MariaDB / mariadb_kernel

A MariaDB Jupyter kernel
BSD 3-Clause "New" or "Revised" License
30 stars 21 forks source link

Make kernel capable of dealing with huge SELECTs #9

Open robertbindar opened 3 years ago

robertbindar commented 3 years ago

If you SELECT a huge number of rows, say 500k or 1M, it's probably not a very good idea to create such a huge DataFrame. I tested with 500k rows, and the DataFrame is not exactly the problem, it consumed around 500MB of memory, the problem is the amount of rows the browser needs to render (my Brave tab was taking 2GB to render 500k rows), so the Lab UI slows down considerably. I've also observed during tests that in some runs, pexpect times out whilst waiting for a data from the MariaDB client (in this case the timeout settings are too low).

A potential solution could be to introduce a new config option which will specify a limit for each SELECT statement, this should have a default value of something like 50k rows. There should also be a magic command that issues the SELECT and writes the output directly on disk, we want users to be able to chart large datasets.

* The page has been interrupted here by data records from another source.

Lemma demo_ids :
  @JoinFacts.shared_ids rat_dec steady_env (3 * FixedPoint.shift) demo_left 0 [FixedPoint.shift; (2 * FixedPoint.shift)%Z]
  ∧ @JoinFacts.shared_ids rat_dec steady_env (3 * FixedPoint.shift) demo_right 0
      [(2 * FixedPoint.shift)%Z; (3 * FixedPoint.shift)%Z].
Proof.
  split; (eexists; split; [vm_compute; reflexivity|split; [|vm_compute; reflexivity]]);
    (apply Forall2_cons; split; [demo_fshares|apply Forall2_cons; split; [demo_fshares|constructor]]).
Qed.

Lemma demo_separated : LessFloatFacts.separated
  ([FixedPoint.shift; 2 * FixedPoint.shift] ++ [2 * FixedPoint.shift; 3 * FixedPoint.shift])%Z.
Proof.
  intros x y Hx Hy. unfold FixedPoint.shift in *.
  repeat (apply elem_of_cons in Hx as [->|Hx]; [repeat (apply elem_of_cons in Hy as [->|Hy]; [lia|]); by apply elem_of_nil in Hy|]).
  by apply elem_of_nil in Hx.
Qed.

Lemma hjoin_inner_join_witness :
  @ValueTable.hjoin rat_dec steady_env demo_left demo_right 1 1 = Ok demo_joined
  ∧ JoinFacts.rectangular demo_joined.
Proof.
  refine (proj1 (@hjoin_inner_join rat_dec rat_laws steady_env _ (3 * FixedPoint.shift) demo_left demo_right 1 1 _ _
    _ _ (proj1 demo_ids) (proj2 demo_ids)) _).
  - by repeat constructor.
  - by repeat constructor.
  - apply LessFloatFacts.separated_clustered, demo_separated.
Defined.
(* ===== verification/Deployment.v ===== *)
(** * A job at all parties  (Job/JobBase.hpp, Job/Jobs/JoinTableJob.hpp, Job/Jobs/MathJob.hpp)

    [JobBase::run] of [Jobs.v] is the run at one party; the protocols of the
    other files compute on the local values of all parties.  Here the two meet:
    every party reads its own table of strings, the local tables are assembled to
    a table of sharings, the job computes on it, and every party writes the
    strings of its own local values.  [JoinTableJob::compute], which only drops
    columns of the local table, is here as well. *)
From stdpp Require Import base list numbers sets strings.
From Stdlib Require Import ZArith Lia.
From S2P Require Import Prelude FixedPoint Random TripleHandler Share SharePF ShareFP FixedInverse Json Columns TransactionQueue Jobs ValueTable.
#[local] Open Scope Z_scope.
#[local] Open Scope qmpc_scope.

(** ** [JobBase::toString], at one party *)
Module JobStrings.
Section Strings.
Context `{DF : DecFloat}.
Definition toString (values : list Z) : list string := map FixedPoint.getStrVal values.
Definition toString_table (values : list (list Z)) : list (list string) := map toString values.
Definition toString_json `{JL : JsonLib} (values : json) : json := values.
End Strings.
End JobStrings.

(** ** [JoinTableJob::compute], at one party *)
Module JoinJob.
Section Join.
Context `{DF : DecFloat} `{JL : JsonLib}.
Definition compute (table : list (list Z)) (schemas : list string) (arg : list (list Z)) : result json :=
  let table_string := map (map FixedPoint.getStrVal) table in
  match arg with
  | [] => Throw (Undefined "arg[0]")
  | arg0 :: _ =>
      let! '(remove_id_table, remove_id_schema) := JoinTableJob.removeIdColumn table_string schemas arg0 in
      Ok (j_object [field "table" (j_array (map (λ row, j_array (map j_string row)) remove_id_table));
                    field "schema" (j_array (map j_string remove_id_schema))])
  end.
End Join.
End JoinJob.
(** At 0 the exponential is 1. *)
Lemma sigmoid_over_the_network_witness :
  let x := [5 * shift; - shift; - 4 * shift] in
  let n := Z.of_nat (@n_parties steady_env) in
  let l id me := l_open_sigmoid (DF := rat_dec) (E := steady_env) (CI := nearest) (R := Z) (H := exp_one) id me 1
    (own (SVI := @fp_value rat_dec) me x) shift in
  ∃ y w' r, @MathF.open_sigmoid rat_dec steady_env nearest exp_one 1 x shift world0 = Ok (y, w')
    ∧ (∀ me, @recons_at (@fp_value rat_dec) steady_env me y = Ok r)
    ∧ Z.abs (r * (shift + shift) - shift * shift) ≤ (shift + shift) * (1 + 999 * n)
    ∧ ∃ s', rtc (step (EI := steady_env)) (Rounds.start (λ me, l job_address me (pos_at (E := steady_env) world0 0 me) (λ a _, Ret a)) (λ _, ∅)) s'
      ∧ ∀ me, me ∈ @parties steady_env → program (s' me) = Ret (own (SVI := @fp_value rat_dec) me y).
Proof.
  intros x n l.
  destruct (@sigmoid_over_the_network rat_dec rat_laws steady_env _ 36 _ nearest nearest_laws exp_one 0 (5 * shift) x 0 shift
    shift shift world0) as (y & w' & r & Hy & Hr & Hq & Hn).
  - demo_fshares.
  - vm_compute; reflexivity.
  - vm_compute; reflexivity.
  - split; vm_compute; discriminate.
  - split_and!; vm_compute; reflexivity.
  - vm_compute; reflexivity.
  - vm_compute; reflexivity.
  - exists y, w', r. split_and!; [exact Hy|exact Hr|exact Hq|exact (over_the_network_ends _ _ _ Hn)].
Defined.
(** * sentinel: the sentiment analyzer (src/analyzer.py)

    A shallow embedding of [SentimentAnalyzer]: the text normalizer
    ([preprocess_text]), the item scorer ([analyze_text]), the topic
    extractor ([extract_topics]), the batch aggregator ([analyze_posts]) and
    [calculate_overall_sentiment].

    - Python [str] values are Rocq strings whose characters are read as the
      code points U+0000..U+00FF.  On that range the character classes of
      [re] ([\s], [\w]) and [str.lower] are finite tables, written out below,
      and [str.lower] does not leave the range.
    - Python [float] is the kernel's binary64 [float]; [int] is [Z].
    - The post dictionaries are mutable objects: they live in a store
      ([heap]) and the list of posts is a list of references into it.
    - VADER, the transformer pipeline, spaCy and the NLTK stopword list are
      collaborators: fields of the record [SentimentAnalyzer] (Python's
      [self]). *)

From Stdlib Require Import ZArith Floats Ascii String List.
From stdpp Require Import base option list gmap strings sorting.

Set Warnings "-inexact-float,-register-all".

(** ** Characters and strings *)

Module PyStr.

Definition code (c : ascii) : nat := nat_of_ascii c.

Definition between (lo hi n : nat) : bool := (lo <=? n)%nat && (n <=? hi)%nat.

(** [str.isspace] on one character, which is also [\s] of [re] on [str]:
    TAB..CR, FS..US, space, NEL and NBSP. *)
Definition is_space (c : ascii) : bool :=
  let n := code c in
  between 9 13 n || between 28 32 n || (n =? 133)%nat || (n =? 160)%nat.

(** [\w] of [re] on [str]: alphanumeric (letters, decimals, digits, numerics)
    or the underscore. *)
Definition is_word (c : ascii) : bool :=
  let n := code c in
  between 48 57 n || between 65 90 n || (n =? 95)%nat || between 97 122 n
  || (n =? 170)%nat || between 178 179 n || (n =? 181)%nat
  || between 185 186 n || between 188 190 n
  || between 192 214 n || between 216 246 n || between 248 255 n.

The tricky part is to make the charting magic commands work efficiently if a large result set is written on disk.

KiaraGrouwstra commented 1 year ago

i ran into the timeout as well. looks like pexpect has timeout=30 defaults on their run functions and on their constructors. probably a good start would be to actually pass our own timeout variables (on our end fortunately defaulting to -1) to them.